Artisanal and small-scale gold mining
The provision of greatest relevance to the gemstone trade is Article 7, which addresses artisanal and small-scale gold mining (ASGM). ASGM is the largest single source of intentional anthropogenic mercury release globally, accounting for an estimated 838 tonnes of mercury emissions annually according to UNEP's 2018 Global Mercury Assessment — more than coal-fired power generation, more than non-ferrous metals production, more than waste incineration, and more than cement production. The mercury is used in amalgamation to extract gold from ore: mercury is mixed with crushed ore, binds the gold into an amalgam, and the amalgam is then heated to vaporise the mercury and release the gold. The vaporised mercury enters the atmosphere and the resulting fallout contaminates waterways, soils, and food chains across enormous geographical areas.
The Convention requires signatory states with significant ASGM activity to develop and submit National Action Plans setting out their strategies to reduce — and where possible eliminate — mercury use in the sector. Implementation has proven difficult: ASGM is largely informal, often illegal, and concentrated in countries whose enforcement capacity is limited. The Planetary GOLD programme, the Global Environment Facility's mercury initiatives, and various NGO efforts including those of the Artisanal Gold Council have worked to introduce mercury-free extraction techniques (gravity concentration, borax flux, direct smelting) that can substitute for amalgamation.

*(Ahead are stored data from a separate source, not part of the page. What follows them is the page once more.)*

Lemma deletes_lookup (l : list (claimKey * claimRow)) (m : gmap claimKey claimRow) k :
  foldl (fun m kr => delete kr.1 m) m l !! k = if decide (k ∈ l.*1) then None else m !! k.
Proof.
  revert m. induction l as [|[k0 c] l IH]; intros m; csimpl; [done|]. rewrite IH.
  destruct (decide (k ∈ l.*1)), (decide (k ∈ k0 :: l.*1)) as [H|H]; rewrite elem_of_cons in *; try tauto.
  - destruct H as [->|?]; [|done]. apply lookup_delete_eq.
  - apply lookup_delete_ne. naive_solver.
Qed.
Lemma victims_spec cutoff d :
  let victims := victimsBefore scan cutoff d in
  NoDup victims.*1 /\ (forall k c, (k, c) ∈ victims -> usage_billing_dedup d !! k = Some c /\ Before (created_at c) cutoff = true).
Proof.
  intros victims. subst victims. unfold victimsBefore. set (dead := fun kr : claimKey * claimRow => Before (created_at kr.2) cutoff).
  split.
  - assert (H : NoDup (List.filter dead (scan (usage_billing_dedup d))).*1).
    { assert (H := NoDup_fst_map_to_list (usage_billing_dedup d)). rewrite <- (scan_all (usage_billing_dedup d)) in H. revert H.
      generalize (scan (usage_billing_dedup d)). induction l as [|x l IH]; simpl; [done|]. rewrite NoDup_cons. intros [Hx Hl].
      destruct (dead x); simpl; [|by apply IH]. rewrite NoDup_cons. split; [|by apply IH].
      intros Hin. apply Hx. apply list_elem_of_fmap in Hin as (y & -> & Hy). apply list_elem_of_fmap. exists y. split; [done|].
      apply list_elem_of_In, filter_In in Hy as [Hy _]. by apply list_elem_of_In. }
    rewrite <- (take_drop usageBillingDedupCleanupBatchSize (List.filter dead _)), fmap_app in H. by apply NoDup_app in H as [H _].
  - intros k c Hin. apply elem_of_take in Hin as (i & Hi & _). apply list_elem_of_lookup_2 in Hi.
    apply list_elem_of_In, filter_In in Hi as [Hi Hd]. split; [|done].
    apply list_elem_of_In in Hi. rewrite scan_all in Hi. by apply elem_of_map_to_list.
Qed.
Lemma archive_archives cutoff d : sound d -> archives d (stmt_archiveClaims scan cutoff d).2.
Proof.
  intros Hs. destruct (victims_spec cutoff d) as [Hn Hv]. unfold stmt_archiveClaims. cbv zeta. set (l := victimsBefore scan cutoff d) in *.
  assert (Hl : forall k, k ∈ l.*1 -> exists c, list_to_map (M := gmap claimKey claimRow) l !! k = Some c /\ usage_billing_dedup d !! k = Some c /\
                                           usage_billing_dedup_archive d !! k = None).
  { intros k Hk. apply list_elem_of_fmap in Hk as ([k' c] & -> & Hk). exists c. destruct (Hv _ _ Hk) as [E _].
    split_and!; [by apply elem_of_list_to_map|done|]. by eapply map_disjoint_Some_l. }
  clearbody l. destruct d as [us ks acc sb dd ar ob nw]. unfold archives, sound in *. simpl in *.
  split; [|split; [|split]]; [| | |done].
  - apply map_eq. intros k. rewrite !lookup_union, deletes_lookup. destruct (decide (k ∈ l.*1)) as [Hk|Hk].
    + destruct (Hl _ Hk) as (c & -> & -> & ->). done.
    + apply not_elem_of_list_to_map in Hk. rewrite Hk. by destruct (dd !! k), (ar !! k).
  - apply map_disjoint_spec. intros k x y. rewrite deletes_lookup, lookup_union. destruct (decide (k ∈ l.*1)) as [Hk|Hk]; [done|].
    apply not_elem_of_list_to_map in Hk. rewrite Hk. intros E. rewrite (map_disjoint_Some_l _ _ _ _ Hs E). done.
  - apply map_subseteq_spec. intros k x. rewrite deletes_lookup. by case_decide.
Qed.
(* ===== verification/JsonText.v ===== *)
(** * The grammar of JSON texts, and printing

    [val d s c r]: at nesting depth [d], a value is scanned from the text [s] with
    the rest [r]; [c] is its compact form ([json.Compact] with HTML characters
    escaped).  The scanner of [Json] decides this grammar, [compact] computes the
    compact form, and a compact form is a text with the same rest.  Trees of
    values print as [json.Marshal] prints them. *)

From S2P Require Import Prelude Json.

(** ** Texts *)

Lemma app_cons a s t : String a s +:+ t = String a (s +:+ t).
Proof. done. Qed.
Lemma app_empty s : "" +:+ s = s.
Proof. done. Qed.
Create Rewrite HintDb text.
#[export] Hint Rewrite app_cons app_empty str_app_assoc str_app_nil : text.
Ltac norm := autorewrite with text in *.

Lemma app_eq_r s t r : s +:+ r = t +:+ r -> s = t.
Proof.
  intros H. assert (Hl : String.length s = String.length t).
  { apply (f_equal String.length) in H. rewrite !str_length_app in H. lia. }
  rewrite <- (str_take_app s r), H, Hl. apply str_take_app.
Qed.

Definition simple_escape (e : ascii) : bool :=
  existsb (Ascii.eqb e) [dq; backslash; "/"%char; "b"%char; "f"%char; "n"%char; "r"%char; "t"%char].

(** What may follow a number: the end of the text, white space or a separator. *)
Definition sepc (c : ascii) : bool := is_ws c || existsb (Ascii.eqb c) [","%char; "}"%char; "]"%char].
Definition sep (r : string) : Prop := match r with String c _ => sepc c = true | EmptyString => True end.

(** A string after its opening quote. *)
Inductive strc : string -> string -> string -> Prop :=
| strc_end r : strc (String dq r) (String dq "") r
| strc_u h1 h2 h3 h4 s c r :
    is_hex h1 && is_hex h2 && is_hex h3 && is_hex h4 = true -> strc s c r ->
    strc (String backslash (String "u" (String h1 (String h2 (String h3 (String h4 s))))))
         (String backslash (String "u" (String h1 (String h2 (String h3 (String h4 c)))))) r
| strc_esc e s c r :
    simple_escape e = true -> strc s c r -> strc (String backslash (String e s)) (String backslash (String e c)) r
| strc_html x s c r : html_special x = true -> strc s c r -> strc (String x s) (u_escape x +:+ c) r
| strc_2028 x y z h s c r : u2028 (String x (String y (String z s))) = Some (h, s) -> strc s c r ->
    strc (String x (String y (String z s))) (String backslash ("u202" +:+ String h c)) r
| strc_char x s c r :
    x <> dq -> x <> backslash -> (byte_of x <? 32) = false -> html_special x = false ->
    u2028 (String x s) = None -> strc s c r -> strc (String x s) (String x c) r.

Inductive val : Z -> string -> string -> string -> Prop :=
| val_ws d x s c r : is_ws x = true -> val d s c r -> val d (String x s) c r
| val_lit d l r : l = "true" \/ l = "false" \/ l = "null" -> val d (l +:+ r) l r
| val_num d n r : (forall r', sep r' -> scan_number (n +:+ r') = Some r') ->
    scan_number (n +:+ r) = Some r -> val d (n +:+ r) n r
| val_str d s c r : strc s c r -> val d (String dq s) (String dq c) r
| val_obj0 d s r : (maxNestingDepth <=? d) = false -> skip_ws s = String "}" r -> val d (String "{" s) "{}" r
| val_obj d s c r : (maxNestingDepth <=? d) = false -> mems (d + 1) s c r -> val d (String "{" s) (String "{" c) r
| val_arr0 d s r : (maxNestingDepth <=? d) = false -> skip_ws s = String "]" r -> val d (String "[" s) "[]" r
| val_arr d s c r : (maxNestingDepth <=? d) = false -> elems (d + 1) s c r -> val d (String "[" s) (String "[" c) r
with mems : Z -> string -> string -> string -> Prop :=
| mems_last d s s1 ck s2 s3 cv s4 r :
    skip_ws s = String dq s1 -> strc s1 ck s2 -> skip_ws s2 = String ":" s3 -> val d s3 cv s4 ->
    skip_ws s4 = String "}" r -> mems d s (String dq (ck +:+ String ":" (cv +:+ "}"))) r
| mems_more d s s1 ck s2 s3 cv s4 s5 c r :
    skip_ws s = String dq s1 -> strc s1 ck s2 -> skip_ws s2 = String ":" s3 -> val d s3 cv s4 ->
    skip_ws s4 = String "," s5 -> mems d s5 c r ->
    mems d s (String dq (ck +:+ String ":" (cv +:+ String "," c))) r
with elems : Z -> string -> string -> string -> Prop :=
| elems_last d s cv s1 r : val d s cv s1 -> skip_ws s1 = String "]" r -> elems d s (cv +:+ "]") r
| elems_more d s cv s1 s2 c r :
    val d s cv s1 -> skip_ws s1 = String "," s2 -> elems d s2 c r -> elems d s (cv +:+ String "," c) r.

Scheme val_mind := Induction for val Sort Prop
  with mems_mind := Induction for mems Sort Prop
  with elems_mind := Induction for elems Sort Prop.
Combined Scheme text_ind from val_mind, mems_mind, elems_mind.

(** ** The scanner decides the grammar *)

Lemma skip_ws_length s : (String.length (skip_ws s) <= String.length s)%nat.
Proof. induction s as [|a s IH]; simpl; [done|]. destruct (is_ws a); simpl; lia. Qed.

Lemma scan_string_sound n s r : (String.length s <= n)%nat -> scan_string s = Some r -> exists c, strc s c r.
Proof.
  revert s r. induction n as [|n IH]; intros s r Hn H; [by destruct s; simpl in *; [|lia]|].
  destruct s as [|x s]; [done|]. simpl in Hn. cbn [scan_string] in H.
  destruct (Ascii.eqb_spec x dq) as [->|Hq]; [simplify_eq; eauto using strc|].
  destruct (Ascii.eqb_spec x backslash) as [->|Hb].
  - destruct s as [|e s]; [done|]. destruct (Ascii.eqb_spec e "u") as [->|He].
    + destruct s as [|h1 [|h2 [|h3 [|h4 s]]]]; try done. simpl in Hn.
      destruct (is_hex h1 && is_hex h2 && is_hex h3 && is_hex h4) eqn:Eh; [|done].
      destruct (IH s r) as [c Hc]; [lia|done|]. eauto using strc.
    + destruct (existsb _ _) eqn:Ee; [|done]. simpl in Hn. destruct (IH s r) as [c Hc]; [lia|done|].
      exists (String backslash (String e c)). by apply strc_esc.
  - destruct (byte_of x <? 32) eqn:E32; [done|]. destruct (html_special x) eqn:Eh.
    { destruct (IH s r) as [c Hc]; [lia|done|]. eauto using strc. }
    destruct (u2028 (String x s)) as [[h t]|] eqn:Eu.
    + destruct s as [|y [|z s]]; try done. pose proof Eu as Eu2. cbn [u2028] in Eu2.
      destruct ((byte_of x =? 226) && (byte_of y =? 128) && ((byte_of z =? 168) || (byte_of z =? 169))) eqn:Eb; [|done].
      injection Eu2 as <- <-.
      assert (Hplain : scan_string (String y (String z s)) = scan_string s).
      { assert (Hy : byte_of y = 128) by lia. assert (Hz : byte_of z = 168 \/ byte_of z = 169) by lia.
        clear -Hy Hz. unfold byte_of in *.
        destruct y as [[] [] [] [] [] [] [] []]; vm_compute in Hy; try discriminate Hy.
        destruct Hz as [Hz|Hz]; destruct z as [[] [] [] [] [] [] [] []]; vm_compute in Hz; try discriminate Hz; reflexivity. }
      destruct (IH s r) as [c Hc]; [simpl in Hn; lia|by rewrite <- Hplain|]. eauto using strc.
    + destruct (IH s r) as [c Hc]; [lia|done|]. eauto using strc.
Qed.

Implications for gemstone mining
Gold and gemstones frequently co-occur in artisanal mining contexts — alluvial workings often produce both gold and coloured stones, and the same operations may move between gold and gem extraction depending on what the deposit yields and what current prices favour. Gemstone supply chains in regions with significant ASGM activity are therefore exposed to the same mercury contamination concerns that affect the gold supply chain, even where the gemstones themselves are not produced through mercury-using processes. Responsible sourcing standards including the OECD Due Diligence Guidance, the RJC Chain of Custody, and various individual brand programmes increasingly require Minamata-compliance evidence as part of the documentation expected for sourcing from affected regions.
Status
The Convention has been ratified by 147 parties as of late 2024, including the major gem-producing and consuming nations. Implementation reviews and Conferences of the Parties have driven incremental improvements in monitoring and reporting; the 2022 COP-4 in Bali expanded the list of phased-out mercury-added products and tightened reporting requirements. The medium-term outlook for ASGM mercury reduction depends substantially on whether the alternative extraction technologies can be deployed at the scale and cost required to displace amalgamation in the affected regions.